The idea of taking a mature cell and removing its identity (nuclear reprogramming) so that it can then become any kind of cell, holds great promise for repairing damaged tissue or replacing bone marrow after chemotherapy. Hot on the heels of his recent Nobel prize Dr John B. Gurdon has published today in BioMed Central's open access journal Epigenetics & Chromatin research showing that histone H3.3 deposited by the histone-interacting protein HIRA is a key step in reverting nuclei to a pluripotent type, capable of being any one of many cell types.
All of an individual's cells have the same DNA, yet these cells become programmed, as the organism matures, into different types such as heart, or lung or brain. To achieve this different genes are more or less permanently switched off in each cell lineage. As an embryo grows, after a certain number of divisions, it is no longer possible for cells which have gone down the pathway to become something else. For example heart cells cannot be converted into lung tissue, and muscle cells cannot form bone.

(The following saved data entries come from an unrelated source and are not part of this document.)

(** * Workflow execution tracker: polling client and library view

    A shallow embedding of two React components of the research workspace:

    - [Executor]: [components/generative/WorkflowExecutor.tsx], the status
      client, the polling effect, the cancel / retry handlers and the part
      of the render function that decides which screen and which header is
      shown;
    - [Library]: [components/interactable/WorkflowLibrary.tsx], the guarded
      list load, the delete handler and the active-workflow card.

    React state ([useState]), refs ([useRef]) and the effect bookkeeping are
    fields of an explicit state record.  An [async] handler is split at its
    [await]: the part before it issues a request and parks a continuation
    under the request's number; the part after it runs when the environment
    settles that request.  Numbers of the JSON payloads are modelled as
    integers. *)

From stdpp Require Import gmap strings list fin_maps pretty.

(** ** JavaScript values used by the components *)

Module Js.

(** [s || d] on strings: the empty string is falsy. *)
Definition truthy (s : string) : bool := negb (String.eqb s "").

Definition or_string (s d : string) : string := if truthy s then s else d.

(** [o && ...] on [string | null]. *)
Definition truthy_opt (o : option string) : bool :=
  match o with Some s => truthy s | None => false end.

(** The property names every object literal inherits from
    [Object.prototype].  All of them hold functions, except [__proto__],
    an accessor returning the prototype object: every one is truthy. *)
Definition objectPrototype : list string :=
  [ "constructor"; "hasOwnProperty"; "isPrototypeOf"; "propertyIsEnumerable";
    "toLocaleString"; "toString"; "valueOf"; "__proto__";
    "__defineGetter__"; "__defineSetter__";
    "__lookupGetter__"; "__lookupSetter__" ]%string.

(** What a property read [obj[key]] on an object literal yields: one of the
    literal's own values, or a member inherited from [Object.prototype]. *)
Inductive Value (A : Type) :=
| Own (a : A)
| Inherited (name : string).
Arguments Own {A} a.
Arguments Inherited {A} name.

(** [obj[key]] for an object literal [obj] whose own properties are [own]:
    own properties first, then the prototype; [None] is [undefined]. *)
Definition get {A} (own : gmap string A) (key : string) : option (Value A) :=
  match own !! key with
  | Some a => Some (Own a)
  | None => if bool_decide (key ∈ objectPrototype) then Some (Inherited key) else None
  end.

(** [obj[key] || d]: every value [get] can return is truthy, so the
    fallback is taken exactly when the read is [undefined]. *)
Definition get_or {A} (own : gmap string A) (key : string) (d : A) : Value A :=
  match get own key with
  | Some v => v
  | None => Own d
  end.

End Js.

(** ** HTTP requests and how they settle *)

Module Http.

Inductive Request :=
| GET (url : string)
| POST (url : string)
| DELETE (url : string).

(** How the promise of [fetch] settles: it rejects with an error message,
    or resolves to a response with its [ok] flag; [json] is what
    [response.json()] gives, [inl message] when that promise rejects. *)
Inductive Outcome (A : Type) :=
| Reject (message : string)
| Respond (ok : bool) (json : string + A).
Arguments Reject {A} message.
Arguments Respond {A} ok json.

#[global] Instance Request_eq_dec : EqDecision Request.
Proof. solve_decision. Defined.

End Http.

Import Http.

(** ** WorkflowExecutor *)

Module Executor.

(** *** Data model (the interfaces of the source) *)

Module StepStatus.
Record t := mk {
  index : Z;
  type : string;
  title : string;
  description : option string;
  status : string;
  error : option string;
  durationMs : option Z;
  hasOutput : option bool }.
End StepStatus.

Module WorkflowStatus.
Record t := mk {
  workflowId : string;
  title : string;
  description : option string;
  query : string;
  status : string;
  currentStep : Z;
  totalSteps : Z;
  progress : Z;
  steps : list StepStatus.t;
  outputFormat : option string;
  errorMessage : option string;
  failedStep : option Z;
  reportId : option string;
  reportTitle : option string;
  createdAt : string;
  completedAt : option string }.
End WorkflowStatus.

(** An element of the [steps] prop ([WorkflowExecutorPropsSchema]). *)
Module InitialStep.
Record t := mk {
  index : Z;
  type : string;
  title : string;
  description : option string;
  status : option string }.
End InitialStep.

(** [useTamboStreamStatus().streamStatus], the two flags the component reads. *)
Record StreamStatus := { isSuccess : bool; isError : bool }.

(** *** Lookup tables of the step renderer *)

Inductive Icon :=
| Search | Filter | Brain | Layers | FileText
| Loader | CheckCircle2 | XCircle | Clock.

Definition stepIcons : gmap string Icon :=
  <["search" := Search]> (<["extract" := Filter]> (<["analyze" := Brain]>
  (<["aggregate" := Layers]> (<["generate_report" := FileText]> ∅)))).

Record TypeColors := { bg : string; text : string; border : string }.

Definition colors (bg text border : string) : TypeColors :=
  {| bg := bg; text := text; border := border |}.

Definition stepTypeColors : gmap string TypeColors :=
  <["search" := colors "bg-blue-50" "text-blue-700" "border-blue-200"]>
  (<["extract" := colors "bg-amber-50" "text-amber-700" "border-amber-200"]>
  (<["analyze" := colors "bg-purple-50" "text-purple-700" "border-purple-200"]>
  (<["aggregate" := colors "bg-cyan-50" "text-cyan-700" "border-cyan-200"]>
  (<["generate_report" := colors "bg-green-50" "text-green-700" "border-green-200"]>
   ∅)))).

Record StatusInfo := { icon : Icon; color : string; animate : option string }.

Definition statusIcons_pending : StatusInfo :=
  {| icon := Clock; color := "text-gray-400"; animate := None |}.

Definition statusIcons : gmap string StatusInfo :=
  <["pending" := statusIcons_pending]>
  (<["running" := {| icon := Loader; color := "text-blue-600"; animate := Some "animate-spin" |}]>
  (<["completed" := {| icon := CheckCircle2; color := "text-green-600"; animate := None |}]>
  (<["failed" := {| icon := XCircle; color := "text-red-600"; animate := None |}]> ∅))).

(** *** Component state *)

(** What runs when a request settles: the rest of [fetchStatus], of
    [handleCancel] or of [handleRetry] after its [await].  The two
    handlers close over the [fetchStatus] of the render they were
    created in, hence over its [workflowId]. *)
Inductive Continuation :=
| KStatus
| KCancel (id : string)
| KRetry (id : string).

#[global] Instance Continuation_eq_dec : EqDecision Continuation.
Proof. solve_decision. Defined.

(** The dependency array [[isStreaming, workflowId, polling, fetchStatus]];
    [fetchStatus] is a [useCallback] over [workflowId] alone, so its
    identity changes exactly when [workflowId] does. *)
Definition Deps : Type := bool * string * bool.

Record State := {
  (* props and the stream hook *)
  workflowId : string;
  initialSteps : option (list InitialStep.t);
  streamStatus : StreamStatus;
  (* useState *)
  workflowStatus : option WorkflowStatus.t;
  expandedStep : option Z;
  polling : bool;
  error : option string;
  (* useRef *)
  intervalRef : option nat;
  (* the effect as React keeps it: the dependencies it last ran with and
     whether that run returned a cleanup function *)
  effectDeps : option Deps;
  effectCleanup : bool;
  (* the browser: active interval timers, the next handle, requests in
     flight with their continuation, every request issued, the console *)
  timers : gset nat;
  nextTimer : nat;
  pending : gmap nat Continuation;
  requests : list Request;
  console : list (string * string) }.

Definition isStreaming (s : State) : bool :=
  negb (isSuccess (streamStatus s)) && negb (isError (streamStatus s)).

Definition deps (s : State) : Deps := (isStreaming s, workflowId s, polling s).

(** State before the first effect has run: [useState(null)],
    [useState(true)] for [polling], [useRef(null)]. *)
Definition init (id : string) (steps : option (list InitialStep.t))
    (ss : StreamStatus) : State :=
  {| workflowId := id; initialSteps := steps; streamStatus := ss;
     workflowStatus := None; expandedStep := None; polling := true; error := None;
     intervalRef := None; effectDeps := None; effectCleanup := false;
     timers := ∅; nextTimer := 1; pending := ∅; requests := []; console := [] |}.

(** **** Setters *)

Definition setProps (id : string) (steps : option (list InitialStep.t)) (s : State) : State :=
  {| workflowId := id; initialSteps := steps; streamStatus := streamStatus s;
     workflowStatus := workflowStatus s; expandedStep := expandedStep s;
     polling := polling s; error := error s; intervalRef := intervalRef s;
     effectDeps := effectDeps s; effectCleanup := effectCleanup s;
     timers := timers s; nextTimer := nextTimer s; pending := pending s;
     requests := requests s; console := console s |}.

One way to reprogram DNA is to transfer the nucleus of a mature cell into an unfertilized egg. Proteins and other factors inside the egg alter the DNA switching some genes on and other off until it resembles the DNA of a pluripotent cell. However there seem to be some difficulties with this method in completely wiping the cell's 'memory'.
One of the mechanisms regulating the activation of genes is chromatin and in particular histones. DNA is wrapped around histones and alteration in how the DNA is wound changes which genes are available to the cell. In order to understand how nuclear reprogramming works Dr Gurdon's team transplanted a mouse nucleus into a frog oocyte (Xenopus laevis). They added fluorescently tagged histones by microinjection, so that they could see where in the cell and nucleus the these histones collected.